Cattlemen fear that if the national brucellosis surveillance program is phased out, an expensive mandatory livestock ID program could take its place.

The Ranchers-Cattlemen Action Legal Fund board of directors is recommending that the USDA keep its brucellosis surveillance and vaccination program in place, in fear that if USDA phases out the program, it would set the stage for a mandatory national livestock ID program.

USDA is currently moving toward ending the federal brucellosis program in brucellosis-free states, R-CALF vice president Max Thornsberry says. However, he says that if USDA eliminates the program, it would leave an opening for a mandatory ID program which the cattlemen think would be too expensive for smaller cattle producers.
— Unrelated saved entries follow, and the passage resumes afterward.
(** X10.  The ADX chain of [calculate_indicators].  When no candle of the
    series has its low above its high, every row of the enriched frame
    has a true range, a +DM and a -DM that are finite and not negative,
    and its [dx] and [adx] are NaN or lie in [0, 100]: no row shows an
    infinite or negative ADX, also where the average true range is zero.
    The first 26 rows have no ADX (NaN). *)
Theorem adx_range (df : list Candle) (t : nat) (row : Row) :
  Forall high_low_ok df ->
  calculate_indicators df !! t = Some row ->
  nonneg (tr row) /\ nonneg (plus_dm row) /\ nonneg (minus_dm row) /\
  nan_or_percent (dx row) /\ nan_or_percent (adx row) /\
  ((t < 26)%nat -> adx row = NaN).
Proof.
  intros Hdf Hrow.
  destruct (calculate_indicators_lookup df t row Hrow) as [Ht [k Hk]].
  destruct (calculate_indicators_row_columns df t k Hk)
    as (row' & Hrow' & _ & _ & (Htr & Hp & Hm & Hdx & Hadx) & _).
  rewrite Hrow in Hrow'. injection Hrow' as <-.
  destruct (adx_columns_length df) as (Ltr & Lp & Lm & _).
  assert (Hnn : forall s : Series,
             Forall nonneg s -> length s = length df -> nonneg (at_row s t)).
  { intros s Hs Hl.
    destruct (lookup_lt_is_Some_2 s t) as [x Hx]; [rewrite Hl; exact Ht|].
    rewrite (at_row_lookup _ _ _ Hx).
    rewrite Forall_lookup in Hs. exact (Hs _ _ Hx). }
  rewrite Htr, Hp, Hm, Hdx, Hadx.
  split; [apply Hnn; [apply tr_nonneg, Hdf|exact Ltr]|].
  split; [apply Hnn; [apply gains_nonneg, column_diff_fin|exact Lp]|].
  split; [apply Hnn; [apply falls_nonneg, column_diff_fin|exact Lm]|].
  split; [apply dx_at; assumption|].
  apply adx_at; assumption.
Qed.

Lemma candles_of_closes_high_low (closes : list Q) :
  Forall high_low_ok (candles_of_closes closes).
Proof.
  apply Forall_lookup. intros i k Hi. unfold candles_of_closes in Hi.
  rewrite list_lookup_imap in Hi.
  destruct (closes !! i) as [c|]; [|discriminate].
  injection Hi as <-. unfold high_low_ok. simpl. lra.
Qed.

Lemma adx_range_witness :
  exists row,
    nonneg (tr row) /\ nonneg (plus_dm row) /\ nonneg (minus_dm row) /\
    nan_or_percent (dx row) /\ nan_or_percent (adx row) /\
    ((49 < 26)%nat -> adx row = NaN).
Proof.
  eexists. apply (adx_range falling_after_flat 49).
  - apply candles_of_closes_high_low.
  - vm_compute. reflexivity.
Defined.

(** ** Volume *)

Lemma foldl_fadd_ge (w : list fnum) (a : Q) :
  Forall nonneg w -> exists s, foldl fadd (Fin a) w = Fin s /\ a <= s.
Proof.
  intros H. revert a. induction H as [|x w Hx _ IH]; intros a.
  - exists a. split; [reflexivity|lra].
  - destruct x as [q| | |]; try (destruct Hx; fail). simpl in Hx.
    destruct (IH (a + q)) as (s & Hs & Hle).
    exists s. split; [exact Hs|lra].
Qed.

Lemma foldl_fadd_member (w : list fnum) (a v : Q) :
  Forall nonneg w -> Fin v ∈ w ->
  exists s, foldl fadd (Fin a) w = Fin s /\ a + v <= s.
Proof.
  intros H. revert a. induction H as [|x w Hx Hw IH]; intros a Hin.
  - apply elem_of_nil in Hin. destruct Hin.
  - destruct x as [q| | |]; try (destruct Hx; fail). simpl in Hx.
    apply elem_of_cons in Hin as [Hv|Hin].
    + injection Hv as ->.
      destruct (foldl_fadd_ge w (a + q) Hw) as (s & Hs & Hle).
      exists s. split; [exact Hs|exact Hle].
    + destruct (IH (a + q) Hin) as (s & Hs & Hle).
      exists s. split; [exact Hs|lra].
Qed.

Lemma volume_nonneg (df : list Candle) :
  Forall volume_ok df -> Forall nonneg (column k_volume df).
Proof.
  unfold column. induction 1 as [|k df Hk _ IH]; simpl; constructor;
    [exact Hk|exact IH].
Qed.

(** X11.  The volume columns.  When no candle has a negative volume:
    the first 19 rows have no [vol_ma] and no [vol_ratio] (NaN); from row
    19 on [vol_ma] is a finite number that is not negative, and
    [vol_ratio] is NaN when [vol_ma] is zero (the last 20 volumes are all
    zero: 0/0, no exception and no infinity) and lies in [0, 20]
    otherwise. *)
Theorem vol_ratio_range (df : list Candle) (t : nat) (row : Row) :
  Forall volume_ok df ->
  calculate_indicators df !! t = Some row ->
  ((t < 19)%nat -> vol_ma row = NaN /\ vol_ratio row = NaN) /\
  ((19 <= t)%nat ->
   exists m,
     vol_ma row = Fin m /\ 0 <= m /\
     (m == 0 -> vol_ratio row = NaN) /\
     (~ m == 0 -> in_range 0 20 (vol_ratio row))).
Proof.
  intros Hdf Hrow.
  destruct (calculate_indicators_lookup df t row Hrow) as [Ht [k Hk]].
  destruct (calculate_indicators_row_columns df t k Hk)
    as (row' & Hrow' & _ & _ & _ & Hma & Hratio).
  rewrite Hrow in Hrow'. injection Hrow' as <-.
  rewrite Hma, Hratio. unfold vol_ratio_column, vol_ma_column, sdiv.
  rewrite at_row_zip_with by (rewrite ?rolling_length, column_length; exact Ht).
  rewrite at_row_rolling by (rewrite column_length; exact Ht).
  rewrite (at_row_lookup _ _ _ (column_lookup k_volume df t k Hk)).
  split; intros H19.
  - replace (S t <? 20)%nat with true by (symmetry; apply Nat.ltb_lt; lia).
    split; reflexivity.
  - replace (S t <? 20)%nat with false by (symmetry; apply Nat.ltb_ge; lia).
    pose proof (volume_nonneg df Hdf) as Hv.
    assert (Hw : Forall nonneg (window_at 20 (column k_volume df) t))
      by apply window_at_Forall, Hv.
    assert (Hin : Fin (k_volume k) ∈ window_at 20 (column k_volume df) t).
    { apply window_at_last; [lia|]. apply column_lookup, Hk. }
    assert (Hk0 : 0 <= k_volume k).
    { rewrite Forall_lookup in Hdf. exact (Hdf _ _ Hk). }
    destruct (foldl_fadd_member _ 0 _ Hw Hin) as (s & Hs & Hle).
    unfold window_mean, fsum.
    rewrite nonneg_not_missing by exact Hw.
    rewrite Hs, window_at_length by (rewrite ?column_length; lia).
    change (Fin s / Fin (inject_Z (Z.of_nat 20)))%F with (Fin (s / 20)).
    exists (s / 20).
    split; [reflexivity|].
    split; [apply Qle_shift_div_l; lra|].
    cbn [fdiv]. split; intros Hm.
    + replace (Qeq_bool (s / 20) 0) with true
        by (symmetry; apply Qeq_bool_iff; exact Hm).
      apply Qsgn_zero.
      assert (s == 0).
      { assert (E : s == s / 20 * 20) by (field; lra).
        rewrite E, Hm. lra. }
      lra.
    + replace (Qeq_bool (s / 20) 0) with false
        by (symmetry; apply not_true_iff_false; rewrite Qeq_bool_iff; exact Hm).
      cbn [in_range].
      assert (Hpos : 0 < s / 20).
      { assert (0 <= s / 20) by (apply Qle_shift_div_l; lra).
        destruct (Qle_lt_or_eq _ _ H) as [?|E];
          [assumption|exfalso; apply Hm; symmetry; exact E]. }
      split.
      * apply Qle_shift_div_l; lra.
      * apply Qle_shift_div_r; [exact Hpos|].
        assert (E : 20 * (s / 20) == s) by (field; lra).
        rewrite E. lra.
Qed.

Lemma candles_of_closes_volume (closes : list Q) :
  Forall volume_ok (candles_of_closes closes).
Proof.
  apply Forall_lookup. intros i k Hi. unfold candles_of_closes in Hi.
  rewrite list_lookup_imap in Hi.
  destruct (closes !! i) as [c|]; [|discriminate].
  injection Hi as <-. unfold volume_ok. simpl. lra.
Qed.

Lemma vol_ratio_range_witness :
  exists row,
    ((49 < 19)%nat -> vol_ma row = NaN /\ vol_ratio row = NaN) /\
    ((19 <= 49)%nat ->
     exists m,
       vol_ma row = Fin m /\ 0 <= m /\
       (m == 0 -> vol_ratio row = NaN) /\
       (~ m == 0 -> in_range 0 20 (vol_ratio row))).
Proof.
  eexists. apply (vol_ratio_range falling_after_flat 49).
  - apply candles_of_closes_volume.
  - vm_compute. reflexivity.
Defined.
"Right now, (the brucellosis program) is the only trace-back program we have for animal diseases," says Thornsberry.

R-CALF supports the current voluntary livestock ID program. Thornsberry, a Missouri veterinarian who runs a cattle feedlot, uses it on his own operation and finds it useful, but warns that a mandatory program "could put small outfits out of business."

Jim Watson, state veterinarian for the Mississippi Board of Animal Health and president of the National Assembly of State Animal Health Officials, agrees that the current brucellosis surveillance program could be useful for other diseases as well.

"Part of the problem is just the name, 'brucellosis,'" he says.